木製クラリネットの安いものは演奏を楽しめる性能ですが、安くても10万円以上はします。

私の使ってたクラリネットは40万…

リコーダーの方が圧倒的に安いですね。

維持費の違い

リコーダーとクラリネットでは維持費も大きく異なります。

楽器の維持費
  • リコーダー:0円(樹脂製の場合)
  • クラリネット:
    • リード:一箱4000円ほど
    • メンテナンス:一回数千〜数万円

クラリネットはリード(消耗品)を買わねば音が出せません。

リードは一箱に10枚入っていますが、全部使えるわけではありません。

運が良くて3枚、最悪1枚も使えないこともある“地獄のくじ引き”です。。。

リードは消耗品なので、毎日演奏するのであれば、月に一箱以上は買うことになり、めちゃくちゃお金がかかります。

さらに、クラリネットのフィッシュスキンタンポは破れやすく、破れると音が悪くなるためメンテナンスが頻繁に必要。

私はタンポが破れるのが嫌で、全てレザータンポに交換しましたが、3万円はかかりました…笑

クラリネットをする場合は、リードとメンテナンス代は覚悟しておきましょう。

リコーダーかクラリネットの選び方

リコーダーとクラリネット、それぞれのおすすめする人をご説明します。

リコーダーをおすすめする人

リコーダーは誰にでもおすすめできます。

強いて言うなら、次のような方におすすめです。

リコーダーをおすすめする人
  • 手軽に演奏を楽しみたい人
  • あまりお金をかけたくない人
  • リコーダーが好きな人

手軽にお金をかけずに楽しいことをしたい人には、最高の趣味ですね。

楽器も安いので、興味のある方はすぐに始めましょう。

クラリネットをおすすめする人

クラリネットはおすすめするのは、次のような方です。

クラリネットをおすすめする人
  • 吹奏楽・オーケストラに挑戦したい人
  • 初心者の時のしんどさ(音が出ない、タンギング激ムズなど)に耐えられる人
  • お金がかかっても大丈夫な人
  • 健康問題(下唇に歯型、右手親指のタコ、指や歯の変形など)に耐えられる人
  • クラリネットが好きな人

正直言って、クラリネットには辛いことがいっぱいありますので、よっぽど好きな人以外は微妙ではないかな…

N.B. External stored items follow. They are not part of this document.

(* ===== verification/Transport.v ===== *)
(** * HTTP transport: [CadvisorClient._http_request]
      (src/cadvisor_client.py:82-87)

    A request is a program of type [io A]: it returns, raises, or performs
    one [requests.get] and continues with its outcome (a response, or the
    exception [requests] raised). The network is a [server]: the outcome
    of a GET of a URL. [io_run] runs a program against a server and
    [io_trace] lists the URLs it requests, in order. The client has no
    loops, so [io] is an inductive type and both functions are structural.

    [resp.json()] is the [json] library: the transport is parametric in a
    decoder [json_loads] (a [JsonDecoder] instance) that returns the value
    or the exception [json.loads] raises; Json.v provides CPython's. *)

From stdpp Require Import base strings list.
From Stdlib Require Import String ZArith Lia.
From S2P Require Import Prelude PyRuntime PyFormat.

#[local] Set Warnings "-register-all".
Local Open Scope string_scope.
Local Open Scope Z_scope.

(** ** HTTP *)

(** The fields of a [requests.Response] the client reads. *)
Record Response := mk_response {
  status_code : Z;
  reason : string;
  body : string
}.

Inductive http_outcome : Type :=
| HttpResponse (r : Response)
| HttpRaised (e : PyExc).

Definition server := string -> http_outcome.

(** ** Programs that perform GET requests *)

Inductive io (A : Type) : Type :=
| IoRet (a : A)
| IoRaise (e : PyExc)
| IoGet (url : string) (k : http_outcome -> io A).
Arguments IoRet {A} a.
Arguments IoRaise {A} e.
Arguments IoGet {A} url k.

Definition io_of_res {A} (r : PyRes A) : io A :=
  match r with
  | Ok a => IoRet a
  | Err e => IoRaise e
  end.

Fixpoint io_run {A} (srv : server) (p : io A) : PyRes A :=
  match p with
  | IoRet a => Ok a
  | IoRaise e => Err e
  | IoGet url k => io_run srv (k (srv url))
  end.

Fixpoint io_trace {A} (srv : server) (p : io A) : list string :=
  match p with
  | IoRet _ | IoRaise _ => []
  | IoGet url k => url :: io_trace srv (k (srv url))
  end.

(** ** JSON *)

(** The values [json.loads] returns. A float is kept as the text it was
    read from ([float(text)] is not modelled). *)
Inductive Json : Type :=
| JNull
| JBool (b : bool)
| JInt (n : Z)
| JFloat (text : string)
| JStr (s : string)
| JList (l : list Json)
| JDict (kvs : list (string * Json)).

(** The exceptions [json.loads] raises: [JSONDecodeError], the
    [ValueError] of an integer with too many digits, or an input outside
    the modelled fragment. *)
Definition is_decode_error (e : PyExc) : Prop :=
  match e with
  | JSONDecodeError _ | ValueError _ | NotModelled _ => True
  | _ => False
  end.

(** What the transport needs of [json.loads]: a value or a decoding
    error. *)
Class JsonDecoder := {
  json_loads : string -> PyRes Json;
  json_loads_errors : forall s e, json_loads s = Err e -> is_decode_error e
}.

(** ** [_http_request] *)

Section Transport.
Context `{JsonDecoder}.

(** [resp.status_code // 100 != 2] is false: Python's [//] is floor
    division, [Z.div]. *)
Definition status_is_2xx (code : Z) : bool := Z.eqb (code / 100) 2.

(** The exception that line 85-86 raises:
    [raise CadvisorAPIFailedException('%(reason)s') % {'reason': resp.reason}].
    [%] binds tighter than [raise], so its left operand is the exception
    instance, not the string. *)
Definition api_failure (reason : string) : PyExc :=
  match py_mod (VExc (CadvisorAPIFailedException "%(reason)s"))
               (VDict (dict_lit [("reason", VStr reason)])) with
  | Ok v => py_raise v
  | Err e => e
  end.

(** [resp.json()] *)
Definition resp_json (r : Response) : PyRes Json := json_loads (body r).

Definition _http_request (url : string) : io Json :=
  IoGet url (fun o =>
    match o with
    | HttpRaised e => IoRaise e
    | HttpResponse resp =>
        if negb (status_is_2xx (status_code resp)) then IoRaise (api_failure (reason resp))
        else io_of_res (resp_json resp)
    end).

End Transport.

(** ** Lemmas *)

Lemma io_run_of_res {A} (srv : server) (r : PyRes A) : io_run srv (io_of_res r) = r.
Proof. by destruct r. Qed.

Lemma io_trace_of_res {A} (srv : server) (r : PyRes A) : io_trace srv (io_of_res r) = [].
Proof. by destruct r. Qed.

#[export] Hint Rewrite @io_run_of_res @io_trace_of_res : cadv_rw.

(** The message of the [TypeError] raised at line 85. *)
Definition api_failure_msg : string :=
  "unsupported operand type(s) for %: 'CadvisorAPIFailedException' and 'dict'".

Lemma api_failure_eq (r : string) : api_failure r = TypeError api_failure_msg.
Proof. reflexivity. Qed.

(** [resp.status_code // 100 != 2] is false exactly for the codes 200 to
    299, negative codes included (floor division). *)
Lemma status_is_2xx_range (code : Z) : status_is_2xx code = bool_decide (200 <= code <= 299).
Proof.
  unfold status_is_2xx. apply eq_bool_prop_intro. rewrite Is_true_true, Z.eqb_eq, bool_decide_spec.
  rewrite Z_div_eq_iff by lia. lia.
Qed.

(** The outcome of [_http_request url], on each answer of the server. *)
Lemma http_request_run `{JsonDecoder} (srv : server) (url : string) :
  io_run srv (_http_request url) =
  match srv url with
  | HttpRaised e => Err e
  | HttpResponse r =>
      if bool_decide (200 <= status_code r <= 299) then resp_json r
      else Err (TypeError api_failure_msg)
  end.
Proof.
  simpl. destruct (srv url) as [r|e]; simpl; [|done].
  rewrite status_is_2xx_range. case_bool_decide; simpl; [by rewrite io_run_of_res | done].
Qed.

(** [_http_request url] performs exactly one GET, of [url], whatever the
    server answers: no retry, no second request. *)
Lemma http_request_trace `{JsonDecoder} (srv : server) (url : string) :
  io_trace srv (_http_request url) = [url].
Proof.
  simpl. destruct (srv url) as [r|e]; simpl; [|done].
  destruct (negb _); simpl; [done|]. by rewrite io_trace_of_res.
Qed.

(** A decoder for the examples: it decodes the body ["1"] and nothing else. *)
Definition example_loads_fun (s : string) : PyRes Json :=
  if decide (s = "1") then Ok (JInt 1) else Err (JSONDecodeError "Expecting value").

Lemma example_loads_errors s e : example_loads_fun s = Err e -> is_decode_error e.
Proof. unfold example_loads_fun. case_decide; [done|]. by intros [= <-]. Qed.

Definition example_loads : JsonDecoder := {| json_loads := example_loads_fun; json_loads_errors := example_loads_errors |}.

Definition example_server (code : Z) (body : string) : server :=
  fun _ => HttpResponse (mk_response code "Not Found" body).

(** ** Properties *)


(** C4: A 2xx response whose body decodes is returned decoded. *)
Theorem http_request_success `{JsonDecoder} (srv : server) (url : string) (r : Response) (j : Json) :
  srv url = HttpResponse r -> 200 <= status_code r <= 299 -> json_loads (body r) = Ok j ->
  io_run srv (_http_request url) = Ok j.
Proof.
  intros Hs Hc Hj. rewrite http_request_run, Hs, bool_decide_eq_true_2 by done.
  exact Hj.
Qed.

Lemma http_request_success_witness :
  let srv := example_server 200 "1" in
  srv "http://h:8080/v1.3/machine" = HttpResponse (mk_response 200 "Not Found" "1") /\
  io_run srv (@_http_request example_loads "http://h:8080/v1.3/machine") = Ok (JInt 1).
Proof.
  split; [reflexivity|].
  apply (http_request_success _ _ (mk_response 200 "Not Found" "1")); [reflexivity|simpl; lia|reflexivity].
Defined.

(** C1: A response outside 2xx raises [TypeError], whatever its reason
    phrase: line 85 applies [%] to the exception instance, which
    [Exception] does not support, so the intended
    [CadvisorAPIFailedException] is never built and the reason is lost. *)
Theorem http_request_non2xx_TypeError `{JsonDecoder} (srv : server) (url : string) (r : Response) :
  srv url = HttpResponse r -> ~ (200 <= status_code r <= 299) ->
  io_run srv (_http_request url) = Err (TypeError api_failure_msg).
Proof.
  intros Hs Hc. by rewrite http_request_run, Hs, bool_decide_eq_false_2.
Qed.

Lemma http_request_non2xx_TypeError_witness :
  let srv := example_server 404 "" in
  srv "u" = HttpResponse (mk_response 404 "Not Found" "") /\ ~ (200 <= 404 <= 299) /\
  io_run srv (@_http_request example_loads "u") = Err (TypeError api_failure_msg).
Proof.
  split; [reflexivity|]. split; [lia|].
  apply (http_request_non2xx_TypeError _ _ (mk_response 404 "Not Found" "")); [reflexivity|simpl; lia].
Defined.

(** C9: A 2xx response whose body the decoder rejects raises the
    decoder's exception unchanged: a [JSONDecodeError] (or an input outside
    the model), never [CadvisorAPIFailedException] nor the [TypeError] of
    C1. *)
Theorem http_request_decode_error `{JsonDecoder} (srv : server) (url : string) (r : Response) (e : PyExc) :
  srv url = HttpResponse r -> 200 <= status_code r <= 299 -> json_loads (body r) = Err e ->
  io_run srv (_http_request url) = Err e /\ is_decode_error e.
Proof.
  intros Hs Hc Hj. rewrite http_request_run, Hs, bool_decide_eq_true_2 by done.
  split; [exact Hj|]. by eapply json_loads_errors.
Qed.

Lemma http_request_decode_error_witness :
  example_server 200 "not json" "u" = HttpResponse (mk_response 200 "Not Found" "not json") /\
  io_run (example_server 200 "not json") (@_http_request example_loads "u")
    = Err (JSONDecodeError "Expecting value") /\ is_decode_error (JSONDecodeError "Expecting value").
Proof.
  split; [reflexivity|].
  apply (http_request_decode_error _ _ (mk_response 200 "Not Found" "not json"));
    [reflexivity|simpl; lia|reflexivity].
Defined.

私も以前はクラリネットの虜だったので、辛さがほとんど気になりませんでしたが、一度離れた今はもう吹く気がしません…笑

吹奏楽やオーケストラをしたいなら、サックスやフルートの方がおすすめです。

それでもクラリネットをしたいと言う「クラリネット大好きな方」は、止めません。ぜひクラリネットを頑張ってください!

まとめ

リコーダーとクラリネットの違いをご紹介しました。

リコーダーとクラリネットの違い
  • 楽器の構造の違う
    • 音の出る仕組み
    • 音域や音色・音量
    • 楽器の調
  • 演奏方法の違い
    • くわえ方
    • 吹奏感の重さ
    • 指づかい
    • タンギング
    • 音程の変わり方
  • 活用シーンの違い
    • リコーダーは学校教育や趣味
    • クラリネットは吹奏楽やオーケストラ
  • 値段の違い
    • 楽器の購入費
    • 楽器の維持費

どちらも非常に楽しいのですが、大人が趣味で演奏をするなら、リコーダーの方がおすすめですかね。。。

違いを理解して自分に合う方を選びましょう(私みたいにどっちもしても楽しいですよ)!